Nella raccolta di articoli “Roma nei suoi quartieri” (1942), Ceroni spiega l’intento istituzionale, emanato nel Piano Regolatore del 1909, dal sindaco Ernesto Nathan (Londra 1848-Roma, 1921), di sostituire il San Giacomo, che si trovava al Corso Umberto, con il complesso ospedaliero del San Camillo, mentre il Forlanini doveva essere istituito per combattere la dilagante tubercolosi, che colpiva circa sessantamila vittime in un anno.
Nel 1927 una legge varava l’obbligo dell’assicurazione contro la tubercolosi e così, nel 1929, il Vaticano svendette il terreno di venticinque ettari, appartenuto alla Confraternita di San Carlo Borromeo, al Comune di Roma, per realizzare il progetto.

Il complesso del San Camillo si chiamò “Ospedale del Littorio”, mentre l’altro istituto fu intestato a Carlo Forlanini (Milano, 1847- Nervi, 1918), seguace dell’illustre Robert Koch, noto per aver isolato il bacillo della tubercolosi nel 1882 ed inventore, egli stesso, nel 1912, della pneumotorace artificiale contro la tubercolosi.

I lavori terminarono nel 1934, e furono diretti dall’architetto Emanuele Caniggia, per il San Camillo, e dall’architetto Giovannazzi insieme all’ingegnere Belcredi, per il Forlanini. A fine lavori, il Governo, con il Regio Decreto del 27 luglio n°1265, incaricava la “Cassa Nazionale delle Assicurazioni Sanitarie” di finanziare, primi fra tutti, chi avesse contagiato la malattia in tempo di guerra.

Il 17 aprile 1936, il re Vittorio Emanuele III e la regina Elena di Savoia, accompagnati dal Direttore della struttura e da altre autorità, visitavano l’istituto Forlanini costituito, dunque, da sette fabbricati, di cui due per malati di tubercolosi, pronti ad ospitare milletrecentocinquanta degenti; ed ambienti come una biblioteca, un museo ed un cinema di ottocento posti. Tutti gli edifici, “disposti a ferro di cavallo” secondo il sito Appasseggio, seguono il declivio del terreno per godere, ciascuno, di sole, luce e di aria salubre, poiché la tubercolosi si curava con il lungo riposo in ambiente igienico.
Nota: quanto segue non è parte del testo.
(** The [switch] of [validateRoute]. *)
Definition route_allowed (network prefix : Prefix) : bool :=
  let addr := prefix_ip prefix in
  negb (negb (addr_IsValid addr) || addr_IsLoopback addr || addr_IsLinkLocalUnicast addr
        || addr_IsLinkLocalMulticast addr || addr_IsInterfaceLocalMulticast addr
        || addr_IsMulticast addr
        || (addr_IsUnspecified addr && negb (prefix_Bits prefix =? 0))
        || prefix_Contains network addr).

Record ruleParams := mkRuleParams {
  rp_priority : Z; rp_fwmark : Z; rp_tableID : Z; rp_family : Z; rp_invert : bool;
  rp_suppressPrefix : Z; rp_description : string
}.

Definition isOpErr (err : error) : bool :=
  errors_Is err (Errno EAFNOSUPPORT) || errors_Is err (Errno EOPNOTSUPP).

Definition getAddressFamily (prefix : Prefix) : Z :=
  if addr_Is4 (prefix_ip prefix) then FAMILY_V4 else FAMILY_V6.

(** *** Names of netlink constants *)

Definition routeProtocolToString (protocol : Z) : string :=
  match protocol with
  | 0 => "unspec" | 1 => "redirect" | 2 => "kernel" | 3 => "boot" | 4 => "static"
  | 16 => "dhcp" | 9 => "ra" | 11 => "zebra" | 12 => "bird" | 13 => "dnrouted"
  | 14 => "xorp" | 15 => "ntk"
  | _ => itoa protocol
  end.

Definition routeScopeToString (scope : Z) : string :=
  match scope with
  | 0 => "global" | 200 => "site" | 253 => "link" | 254 => "host" | 255 => "nowhere"
  | _ => itoa scope
  end.

Definition routeTypeToString (routeType : Z) : string :=
  match routeType with
  | 0 => "unspec" | 1 => "unicast" | 2 => "local" | 3 => "broadcast" | 4 => "anycast"
  | 5 => "multicast" | 6 => "blackhole" | 7 => "unreachable" | 8 => "prohibit" | 9 => "throw"
  | 10 => "nat" | 11 => "xresolve"
  | _ => itoa routeType
  end.

Definition routeTableToString (tableID : Z) : string :=
  if tableID =? RT_TABLE_MAIN then "main"
  else if tableID =? RT_TABLE_LOCAL then "local"
  else if tableID =? NetbirdVPNTableID then "netbird"
  else itoa tableID.

Definition ruleTableToString (table : Z) : string :=
  if table =? RT_TABLE_MAIN then "main"
  else if table =? RT_TABLE_LOCAL then "local"
  else if table =? RT_TABLE_DEFAULT then "default"
  else if table =? NetbirdVPNTableID then "netbird"
  else itoa table.

Definition ruleActionToString (action : Z) : string :=
  match action with
  | 0 => "unspec" | 1 => "lookup" | 2 => "goto" | 3 => "nop"
  | 6 => "blackhole" | 7 => "unreachable" | 8 => "prohibit"
  | _ => itoa action
  end.

(** *** Reading prefixes back *)

(** [netip.PrefixFrom(addr.Unmap(), ones)] of a [net.IPNet], when it is valid. *)
Definition ipnet_prefix (n : IPNet) : option Prefix :=
  match AddrFromSlice (ipnet_IP n) with
  | None => None
  | Some addr =>
      let prefix := PrefixFrom (addr_Unmap addr) (mask_Size (ipnet_Mask n)).1 in
      if prefix_IsValid prefix then Some prefix else None
  end.

(** The zero [netip.Prefix]. *)
Definition prefix0 : Prefix := mkPrefix AddrZero 0.

Definition parseRulePrefix (ipNet : IPNet) : Prefix := default prefix0 (ipnet_prefix ipNet).

(** The loop of [getRoutes]: an address that is no address ends it. *)
Fixpoint route_prefixes (routes : list NlRoute) : list Prefix + error :=
  match routes with
  | [] => inl []
  | r :: rs =>
      match nr_Dst r with
      | None => route_prefixes rs
      | Some dst =>
          match AddrFromSlice (ipnet_IP dst) with
          | None => inr (New "parse route destination IP")
          | Some _ =>
              match route_prefixes rs with
              | inr e => inr e
              | inl ps => inl (match ipnet_prefix dst with Some p => p :: ps | None => ps end)
              end
          end
      end
  end.
(** The calls: the tunnel device's methods, the configurer's, the constructors
    of both, the proxy factory, netlink, the clock. *)
Inductive ifC : Set -> Type :=
  | NetstackIsEnabled : ifC bool
  | WireGuardModuleIsLoaded : ifC bool
  | ModuleTunIsLoaded : ifC bool
  | NetstackListenAddr : ifC string
  | NewICEBind (net : option ref) (filter : option FilterFn) (addr : Address) (mtu : Z) : ifC ref
  | NewNetstackDevice (name : string) (addr : Address) (port : Z) (key : string) (mtu : Z) (bind : ref)
      (listenAddress : string) : ifC ref
  | NewKernelDevice (name : string) (addr : Address) (port : Z) (key : string) (mtu : Z) (net : option ref) : ifC ref
  | NewUSPDevice (name : string) (addr : Address) (port : Z) (key : string) (mtu : Z) (bind : ref) : ifC ref
  | NewUSPFactory (bind : ref) (mtu : Z) : ifC ref
  | NewKernelFactory (port mtu : Z) : ifC ref
  | TunCreate (t : ref) : ifC (ref + error)
  | TunUp (t : ref) : ifC (ref + error)
  | TunUpdateAddr (t : ref) (addr : Address) : ifC (option error)
  | TunWgAddress (t : ref) : ifC Address
  | TunMTU (t : ref) : ifC Z
  | TunDeviceName (t : ref) : ifC string
  | TunClose (t : ref) : ifC (option error)
  | TunFilteredDevice (t : ref) : ifC (option ref)
  | TunDevice (t : ref) : ifC (option ref)
  | TunGetNet (t : ref) : ifC (option ref)
  | TunGetICEBind (t : ref) : ifC (option ref)
  | DeviceSetFilter (dev filter : ref) : ifC unit
  | Cfg {R : Set} (configurer : ref) (c : cfgC R) : ifC R
  | GetProxy (factory : ref) : ifC ref
  | FactoryFree (factory : ref) : ifC (option error)
  | InterfaceByName (name : string) : ifC IfaceLookup
  | LinkByName (name : string) : ifC (ref + error)
  | LinkDel (link : ref) : ifC (option error)
  | NewTimer (d : Z) : ifC Z
  | TimerFired (deadline : Z) : ifC bool
  | Sleep (d : Z) : ifC unit.
(* ===== verification/SignalClient.v ===== *)
(** * The signal client: [go/signal/client/grpc.go] and [worker.go]

    [GrpcClient] keeps one stream to the signal server: [Receive] connects it again
    whenever it breaks, [Send] and [SendToStream] use it. Each operation is one
    computation here; how they interleave with the goroutines that wait for the
    stream and with the worker is SignalSched. *)

From Stdlib Require Import ZArith Lia Ascii.
From stdpp Require Import base tactics list strings gmap.
From S2P Require Import Prelude GoStrings Netip Uapi Routes EngineData Grpc.

(** ** Data *)

(** [Status], a string in the source. *)
Inductive StreamStatus := StreamConnected | StreamDisconnected.

#[export] Instance StreamStatus_eq_dec : EqDecision StreamStatus.
Proof. solve_decision. Defined.

Record EncryptedMessage := mkEncryptedMessage { em_Key : string; em_RemoteKey : string; em_Body : string }.

Record GrpcClient := mkGrpcClient {
  c_key : Key;
  c_signalConn : ref;
  c_ctx : ref;
  c_stream : option ref;
  c_connectedCh : option ref;
  c_status : StreamStatus;
  c_connStateCallback : option ref;
  c_onReconnectedListenerFn : option ref;
  c_decryptionWorker : option ref;
  c_decryptionWorkerCancel : option ref
}.

Definition set_stream (v : option ref) (c : GrpcClient) : GrpcClient :=
  mkGrpcClient (c_key c) (c_signalConn c) (c_ctx c) v (c_connectedCh c) (c_status c) (c_connStateCallback c)
    (c_onReconnectedListenerFn c) (c_decryptionWorker c) (c_decryptionWorkerCancel c).
Definition set_connectedCh (v : option ref) (c : GrpcClient) : GrpcClient :=
  mkGrpcClient (c_key c) (c_signalConn c) (c_ctx c) (c_stream c) v (c_status c) (c_connStateCallback c)
    (c_onReconnectedListenerFn c) (c_decryptionWorker c) (c_decryptionWorkerCancel c).
Definition set_status (v : StreamStatus) (c : GrpcClient) : GrpcClient :=
  mkGrpcClient (c_key c) (c_signalConn c) (c_ctx c) (c_stream c) (c_connectedCh c) v (c_connStateCallback c)
    (c_onReconnectedListenerFn c) (c_decryptionWorker c) (c_decryptionWorkerCancel c).
Definition set_connStateCallback (v : option ref) (c : GrpcClient) : GrpcClient :=
  mkGrpcClient (c_key c) (c_signalConn c) (c_ctx c) (c_stream c) (c_connectedCh c) (c_status c) v
    (c_onReconnectedListenerFn c) (c_decryptionWorker c) (c_decryptionWorkerCancel c).
Definition set_onReconnected (v : option ref) (c : GrpcClient) : GrpcClient :=
  mkGrpcClient (c_key c) (c_signalConn c) (c_ctx c) (c_stream c) (c_connectedCh c) (c_status c)
    (c_connStateCallback c) v (c_decryptionWorker c) (c_decryptionWorkerCancel c).
Definition set_worker (w cancel : option ref) (c : GrpcClient) : GrpcClient :=
  mkGrpcClient (c_key c) (c_signalConn c) (c_ctx c) (c_stream c) (c_connectedCh c) (c_status c)
    (c_connStateCallback c) (c_onReconnectedListenerFn c) w cancel.

(** ** The calls the client makes *)

Inductive sigC : Set -> Type :=
  | Net {R : Set} (c : netC R) : sigC R
  (* the signal service *)
  | ConnectStream (ctx : ref) (id : string) : sigC (option ref * option error)
  | StreamRegistered (stream : ref) : sigC (list string + error)
  | StreamRecv (stream : ref) : sigC (option EncryptedMessage * option error)
  | StreamSend (stream : ref) (msg : EncryptedMessage) : sigC (option error)
  | UnarySend (ctx : ref) (msg : EncryptedMessage) : sigC (option error)
  (* encryption.EncryptMessage *)
  | EncryptBody (remote own : Key) (body : option Body) : sigC (string + error)
  (* channels, goroutines, the reconnect listener *)
  | MakeChan : sigC ref
  | CloseChan (ch : ref) : sigC unit
  | SelectDone (ctx ch : ref) : sigC unit
  | CallListener (fn : ref) : sigC unit
  | NewWorker (handler : ref) : sigC ref
  | GoWork (worker ctx : ref) : sigC unit
  (* the hand-over of a message; the select in which [Worker.AddMsg] queues it, unless the
     client is cancelled, and the loop of [Worker.Work] are [SignalSched.pipe_step] *)
  | AddMsg (worker ctx : ref) (msg : EncryptedMessage) : sigC unit
  | WgWait : sigC unit
  | BackoffReset : sigC unit.
Lemma ready_wp (s : St) (Q : bool + error -> St -> Prop) :
  (forall b evs w, logged logins evs = [] -> Q (inl b) (mkState (loc s) w (evs ++ calls s))) -> wp ready Q s.
Proof.
  intros HQ. unfold ready, conn_ready. wps. case_bool_decide; wps; [by apply (HQ _ [_]) | by apply (HQ _ [_; _])].
Qed.

(** C20: [login] seals the request once and sends that same ciphertext again only
    while the server answers Canceled; the first other answer ends it. The response
    it returns is that answer, opened with the server's key; an error is the
    answer's own, or what opening it failed with, or the context's. *)
Theorem login_spec serverKey req (s : St) :
  wp (login serverKey req) (fun r s' => exists evs, calls s' = evs ++ calls s /\
    ((logged logins evs = [] /\ exists e, r = inr e) \/
     exists body before last,
       Event (Seal serverKey (gc_key (loc s)) (MsgLogin req)) (inl body) ∈ evs /\
       logged logins evs = before ++ [(my_key (loc s), body, last)] /\
       only_canceled (my_key (loc s)) body before /\
       login_result serverKey (gc_key (loc s)) last r)) s.
Proof.
  unfold login. wps. apply ready_wp. intros b evs0 w0 H0. cbn [wp_then].
  destruct b; cbn [negb]; wps; [|exists evs0; eauto]. destruct r as [body|e]; cbn [wp_then].
  2:{ eexists (_ :: evs0). split; [reflexivity |]. left. rewrite logged_skip by done. eauto. }
  wps. set (ev := Event (Seal serverKey (gc_key (loc s)) (MsgLogin req)) (inl body)).
  set (before := fun log => exists evs, log = evs ++ ev :: evs0 ++ calls s /\
    only_canceled (my_key (loc s)) body (logged logins evs)).
  apply (Retry_wp (fun st => (loc st).1 = loc s /\ before (calls st))).
  2:{ split; [done |]. exists []. split; [done |]. by exists []. }
  intros st [Hl (evs & Hc & Hb)]. apply login_operation_wp. intros r a ctx bg u w2 st' ->.
  assert (Hst : exists evs1, calls st' = evs1 ++ calls s /\ ev ∈ evs1 /\
    logged logins evs1 = logged logins evs ++ [(my_key (loc s), body, a)]).
  { subst st'. rewrite Hl, Hc. cbn [calls].
    exists (Event (Net (CtxCancel ctx)) u :: Event (RpcLogin ctx (my_key (loc s)) body) a ::
      Event (Net (CtxWithTimeout bg ConnectTimeout)) ctx :: Event (Net CtxBackground) bg :: evs ++ ev :: evs0).
    split; [cbn; by rewrite <- !(assoc_L (++)) |]. split; [set_solver |].
    rewrite logged_skip, logged_cons, !logged_skip, logged_app, logged_skip, H0 by done. done. }
  assert (Hres : forall r', login_result serverKey (gc_key (loc s)) a r' ->
    exists evs1, calls st' = evs1 ++ calls s /\
      ((logged logins evs1 = [] /\ exists e, r' = inr e) \/
       exists body before last, Event (Seal serverKey (gc_key (loc s)) (MsgLogin req)) (inl body) ∈ evs1 /\
         logged logins evs1 = before ++ [(my_key (loc s), body, last)] /\
         only_canceled (my_key (loc s)) body before /\ login_result serverKey (gc_key (loc s)) last r')).
  { intros r' Hr. destruct Hst as (evs1 & Hc1 & Hin & Hlog). exists evs1. split; [done |].
    right. by exists body, (logged logins evs), a. }
  destruct a as [b0|err]; cbn [loc].
  - assert (Hv : (loc st').2 = Some b0) by done. cbn [wp_then snd]. rewrite Hv. cbn [deref].
    destruct (DecryptMessage serverKey (gc_key (loc s)) b0) as [resp|e] eqn:Ed; wps;
      apply Hres; cbn [login_result]; by rewrite Ed.
  - destruct (is_status (Some err) Canceled) eqn:Ec; cbn [as_permanent].
    + destruct (as_permanent err) as [e'|] eqn:Ep; cbn [wp_then].
      * apply Hres. exists e'. split; [done |]. right. split; [done |]. by left.
      * intros w3. split.
        -- split; [done |]. subst st'. cbn [elapse calls]. rewrite Hl, Hc.
           exists (Event (Net (CtxCancel ctx)) u :: Event (RpcLogin ctx (my_key (loc s)) body) (inr err) ::
             Event (Net (CtxWithTimeout bg ConnectTimeout)) ctx :: Event (Net CtxBackground) bg :: evs).
           split; [done |]. rewrite logged_skip, logged_cons, !logged_skip by done. by apply only_canceled_snoc.
        -- intros e' He'. apply (Hres (inr e')). exists e'. split; [done |].
           apply elem_of_cons in He' as [->|He']; [by left | right]. split; [done | by right].
    + cbn [wp_then]. apply Hres. exists err. split; [done | by left].
Qed.
End login.
(** When wg refuses the key, the rest is left, and the key file is removed. *)
Example wg_refuses :
  let '(r, s) := Apply [] ["10.0.0.0/24"] (process 0 false) in
  r = Err (Wrap "wg set" (New "exit status 1")) /\ last (logged act_of (calls s)) = Some (Removed "/tmp/nb-wg-key-1") /\
  length (omap command_of (logged act_of (calls s))) = 3%nat.
Proof. by vm_compute. Qed.

(** [status] says stopped after a successful [up]. *)
Definition printed (ev : event miniC) : option string :=
  match ev with Event (Println line) _ => Some line | _ => None end.
Example status_after_up :
  let '(_, s) := runUp "linux" "/m.json" "" "" "" (process 0 true) in
  let '(_, s') := main_args "linux" (fun _ => "") ["mini"; "status"; "--config=/m.json"] s in
  logged printed (calls s') = ["status: stopped"; "iface : wtnb0"; "addr  : 100.64.0.50/32"; "peers : 0"; "routes: 1"].
Proof. by vm_compute. Qed.

Lemma loadConfig_saveConfig_witness :
  let '(r, s) := saveConfig "/m.json" (Some stored) (process 0 true) in
  r = Ok tt /\ wp (loadConfig "/m.json") (fun r _ =>
    match r with
    | inl c' => c' = clean_config stored
    | inr e => (handle (ReadFile "/m.json") (world s)).1 = inr e
    end) s.
Proof.
  assert (Hr : (saveConfig "/m.json" (Some stored) (process 0 true)).1 = Ok tt) by (by vm_compute).
  destruct (saveConfig "/m.json" (Some stored) (process 0 true)) as [r s] eqn:E. cbn [fst] in Hr. rewrite Hr in E.
  split; [exact Hr |]. apply (loadConfig_saveConfig "/m.json" stored (process 0 true) s); [by vm_compute | exact E].
Defined.

Lemma runUp_keeps_private_key_witness :
  exists s', runUp "linux" "/m.json" "K" "" "" (process 0 true) = (Ok tt, s') /\
  exists c, file (world s') "/m.json" = Some (MarshalIndent (json_config c)) /\ co_WgPrivateKey c = key_A.
Proof.
  assert (Hr : (runUp "linux" "/m.json" "K" "" "" (process 0 true)).1 = Ok tt) by (by vm_compute).
  destruct (runUp "linux" "/m.json" "K" "" "" (process 0 true)) as [r s'] eqn:E. cbn [fst] in Hr. rewrite Hr in E.
  exists s'. split; [by rewrite Hr |].
  assert (Hl : (loadOrDefault "/m.json" (process 0 true)).1 = Ok (stored, "/m.json")) by (by vm_compute).
  destruct (loadOrDefault "/m.json" (process 0 true)) as [r1 s1] eqn:E1. cbn [fst] in Hl. rewrite Hl in E1.
  exact (runUp_keeps_private_key "linux" "/m.json" "K" "" "" stored "/m.json" (process 0 true) s1 s' E1 ltac:(by vm_compute) E).
Defined.
Lemma does_setupLoginRequest v key dns : does (setupLoginRequest GOOS v key dns) quiet.
Proof.
  unfold setupLoginRequest. quietly_then; [|by exists []]. destruct (check_name_mtu GOOS v); [by apply (does_fail _ _ []) | apply does_ret].
Qed.
Lemma does_parseCustomDNSAddress b : does (parseCustomDNSAddress b) quiet.
Proof.
  unfold parseCustomDNSAddress. destruct b; cbn; [|apply does_ret]. quietly_then; [|by exists []].
  destruct (negb _); [by apply (does_fail _ _ []) |]. destruct (bool_decide _); [|apply does_ret].
  quietly_then; [apply does_ret | by exists []].
Qed.
#[local] Hint Resolve does_setupLoginRequest : go_inv.

(** When the retries end well, there is an answer or an error that is final. *)
Lemma login_answers conn ctx req (s : state cmdC Vars W) :
  wp (local_var (None, None) (Retry (daemon_login conn ctx req))) (fun r _ =>
    match r with inl (_, (resp, loginErr)) => loginErr = None -> is_Some resp | inr _ => True end) s.
Proof.
  apply wp_local_var, (Retry_wp (fun _ => True)); [|done]. intros [[v [o e]] w cs] _. unfold daemon_login. wps. cbn [loc].
  destruct r as [resp|err]; wps; [by intros _ |]. destruct (is_final err); wps; [done |].
  by destruct (as_permanent err).
Qed.

Lemma does_doDaemonUp ctx conn prof dns user : does (doDaemonUp GOOS ctx conn prof dns user) login_up.
Proof.
  pose proof login_up_word as Hw. unfold doDaemonUp, say. do 4 (quietly_then; [|done]).
  assert (Hw2 : after (optional RSSO) (one RUp) [RUp]) by (exists [], [RUp]; split; [done |]; by split; [left |]).
  apply (does_bind_value (fun r => r.2.2 = None -> is_Some r.2.1)); [|apply does_wrap, does_local_var, does_Retry, does_daemon_login | |by eexists].
  { intros s. apply wp_wrap. eapply wp_mono; [apply login_answers |]. by intros [[[] [? ?]]|?]. }
  intros [[] [resp loginErr]] Hr. cbn [fst snd] in Hr. destruct loginErr as [e|]; [by apply (does_fail _ _ [RUp]) |].
  destruct (Hr eq_refl) as [x ->]. cbn [deref].
  apply does_bind; [apply does_when, does_wrap, does_check; by apply (does_call _ (Some RSSO)) | intros _ | by exists [RUp]].
  apply does_wrap, does_check. by apply (does_call _ (Some RUp)).
Qed.

Lemma does_set_and_up ctx conn prof v dns user : does (set_and_up GOOS ctx conn prof v dns user) (after (one RSetConfig) login_up).
Proof.
  apply does_bind; [by apply (does_call _ (Some RSetConfig)) | intros r | apply login_up_word].
  apply does_then; [|intros _ | apply login_up_word].
  { destruct r as [err|]; [destruct (is_status _ _); [|by apply (does_fail _ _ [])] |]; apply does_ret. }
  eapply does_mono; [|apply (does_bind _ _ login_up quiet); [apply does_wrap, does_doDaemonUp | intros _; by apply does_other | by exists []]].
  by intros l (x & y & -> & Hx & ->); rewrite app_nil_r.
Qed.

(** The same for what opens connections to the daemon and closes them all. *)
Definition closes {A} (m : CM (W := W) A) (P : list rpc -> Prop) : Prop := forall s,
  wp m (fun r s' => exists evs, calls s' = evs ++ calls s /\ logged closed evs = logged dialed evs /\
    match r with inl _ => P (logged rpc_of evs) | inr _ => exists rest, P (logged rpc_of evs ++ rest) end) s.

Lemma closes_then {A B} (m : CM (W := W) A) (k : A -> CM B) (P : list rpc -> Prop) :
  does m quiet -> (forall a, closes (k a) P) -> (exists w, P w) -> closes (bind m k) P.
Proof.
  intros Hm Hk [w Hw] s. apply wp_bind. eapply wp_mono; [apply Hm |]. cbn beta.
  intros [a|e] s1 (e1 & C1 & D1 & K1 & H1); cbn [wp_then].
  - eapply wp_mono; [apply Hk |]. cbn beta. intros r s2 (e2 & C2 & D2 & H2). exists (e2 ++ e1).
    by rewrite C2, C1, (assoc_L (++)), !logged_app, D1, D2, K1, H1.
  - exists e1. rewrite D1, K1. split; [done |]. split; [done |]. destruct H1 as [rest H1].
    apply app_eq_nil in H1 as [-> _]. by exists w.
Qed.

Definition with_daemon {A} (ctx : ref) (addr : string) (f : error -> error) (body : ref -> CM (W := W) A) : CM A :=
  let* conn := wrap f (check_val (call (DialDaemon ctx addr))) in
  with_defer (body conn) (ignore (check (call (Net (CloseConn conn))))).
(* ===== verification/Engine.v ===== *)
(** * The client engine: [go/internal/engine.go]

    [Engine] holds the connection to every component of the client. Each exported
    operation and each message handler runs under the engine's mutex [syncMsgMux]
    from start to end, so it is one computation here; the goroutines the engine
    starts are operations of their own, that run between those. What an object
    behind a field does is a call ([engC]); a field is the identity of its object,
    or nil. A method call on a nil interface value panics; a nil pointer is passed
    on to the method. Contexts handed on as arguments are left out. *)

From Stdlib Require Import ZArith Lia Ascii.
From stdpp Require Import base tactics list strings gmap.
From S2P Require Import Prelude GoStrings Netip Uapi Configurer Routes WgIface EngineData.

Definition PeerConnectionTimeoutMax : Z := 45000.
Definition PeerConnectionTimeoutMin : Z := 30000.
Definition ErrResetConnection : error := Sentinel "ErrResetConnection".
Definition ContextCanceled : error := Sentinel "context.Canceled".

(** ** Data *)

Record EngineConfig := mkEngineConfig {
  WgPort : Z; WgIfaceName : string; WgAddr : string; WgPrivateKey : Key; NetworkMonitor : bool;
  IFaceBlackList : list string; DisableIPv6Discovery : bool; PreSharedKey : option Key;
  UDPMuxPort : Z; UDPMuxSrflxPort : Z; SSHKey : string; NATExternalIPs : list string;
  CustomDNSAddress : string; RosenpassEnabled : bool; RosenpassPermissive : bool;
  ServerSSHAllowed : bool; EnableSSHRoot : option bool; EnableSSHSFTP : option bool;
  EnableSSHLocalPortForwarding : option bool; EnableSSHRemotePortForwarding : option bool;
  DisableSSHAuth : option bool; DNSRouteInterval : Z; DisableClientRoutes : bool;
  DisableServerRoutes : bool; DisableDNS : bool; DisableFirewall : bool; BlockLANAccess : bool;
  BlockInbound : bool; LazyConnectionEnabled : bool; cfg_MTU : Z   (* a uint16 *)
}.
(** The lines the program prints, by what they report. *)
Inductive message : Type :=
| MsgExcelMissing (excel : str)
| MsgLoadFailed (e : exn)
| MsgNoRecords
| MsgSkip (excel_name : str)
| MsgOkInplace (base : str)
| MsgOkOutdir (base outdir : str)
| MsgFailPassword (base : str)
| MsgFail (base : str) (e : exn)
| MsgSummary
| MsgTotal (n : nat)
| MsgOk (n : nat)
| MsgSkipped (n : nat)
| MsgFailed (n : nat).

(** One session with the PDF library: the paths and the two passwords of
    [pikepdf.Encryption]. *)
Record enc_call : Type := {
  call_in : str;
  call_out : str;
  call_user : str;
  call_owner : str
}.

Record state : Type := {
  files : gmap str content;
  printed : list (stream * message);
  calls : list enc_call
}.

Definition set_files (f : gmap str content -> gmap str content) (s : state)
  : state :=
  {| files := f (files s); printed := printed s; calls := calls s |}.

Inductive result (A : Type) : Type :=
| Ret (a : A)
| Raise (e : exn)
| SysExit (code : Z).

Arguments Ret {A} a.
Arguments Raise {A} e.
Arguments SysExit {A} code.

Definition M (A : Type) : Type := state -> result A * state.

Definition ret {A} (a : A) : M A := fun s => (Ret a, s).

Definition bind {A B} (m : M A) (k : A -> M B) : M B :=
  fun s =>
    match m s with
    | (Ret a, s') => k a s'
    | (Raise e, s') => (Raise e, s')
    | (SysExit c, s') => (SysExit c, s')
    end.

Notation "x <- m ;; k" := (bind m (fun x => k))
  (at level 100, m at next level, right associativity).
Notation "m ;;; k" := (bind m (fun _ => k))
  (at level 100, right associativity).

Definition raise {A} (e : exn) : M A := fun s => (Raise e, s).

(** [sys.exit(code)] *)
Definition sys_exit {A} (code : Z) : M A := fun s => (SysExit code, s).

(** [try: body except Exception as e: handler e]; [SystemExit] is not an
    [Exception] and passes through. *)
Definition try_except {A} (body : M A) (handler : exn -> M A) : M A :=
  fun s =>
    match body s with
    | (Raise e, s') => handler e s'
    | r => r
    end.

Definition print (to : stream) (m : message) : M unit :=
  fun s =>
    (Ret tt, {| files := files s; printed := printed s ++ [(to, m)]; calls := calls s |}).

Definition get_files : M (gmap str content) := fun s => (Ret (files s), s).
Guglielmo Ceroni ricorda che vi lavorava uno staff di cinquanta medici, tra cui il prof Busi per la radiologia, il prof Alessandrini per la chirurgia, il prof Bilancioni per la otorinolaringoiatria, ed il prof Spolverini per le malattie infantili. Il suo primo direttore fu il consigliere nazionale Eugenio Morelli (Sondrio, 1881 – Roma, 1960), ex allievo di Carlo Forlanini, e fondatore, nel 1941, dell’omonimo Museo Anatomico, ivi istituito.

Foto di Eugenio Denti

Foto di Eugenio Denti

Nella Piazza Forlanini sorgeva il monumento in scultura e bronzo realizzato da Achille Alberti, e che conservava anche le ceneri, dell’emerito professore, ma ora il monumento è presso il Cimitero Monumentale di Milano.

A partire dagli anni ’50, il nosocomio, fu arricchito di oltre cinquecento posti letto e di ulteriori strutture mediche d’avanguardia, ma, dal 2006, con la delibera n°2145 attinente al Piano di riorganizzazione delle strutture sanitarie, si annunciò la chiusura del Forlanini, ed il conseguente trasferimento delle attività e delle strutture al San Camillo.
L’acquisizione da parte della Regione Lazio è confermata da una interpellanza del 2014, in cui si attende di affittare parte del complesso alle sezioni monteverdine della Questura di Roma e dell’Arma dei Carabinieri.

Così, nel 2015, è stata effettuata un’operazione di pulizia totale nel nosocomio, e, per sancirne la chiusura definitiva, fu allestita una breve rassegna cinematografica, ma la struttura versa, a tutt’oggi, in uno stato di abbandono.

ExForlanini

Si confida dunque, nella sensibilità delle autorità competenti, memori della struttura d’eccellenza che il Forlanini ha rappresentato per Roma e Monteverde, di comprendere l’importanza dell’aspetto architettonico e della bellezza naturale che esso conserva.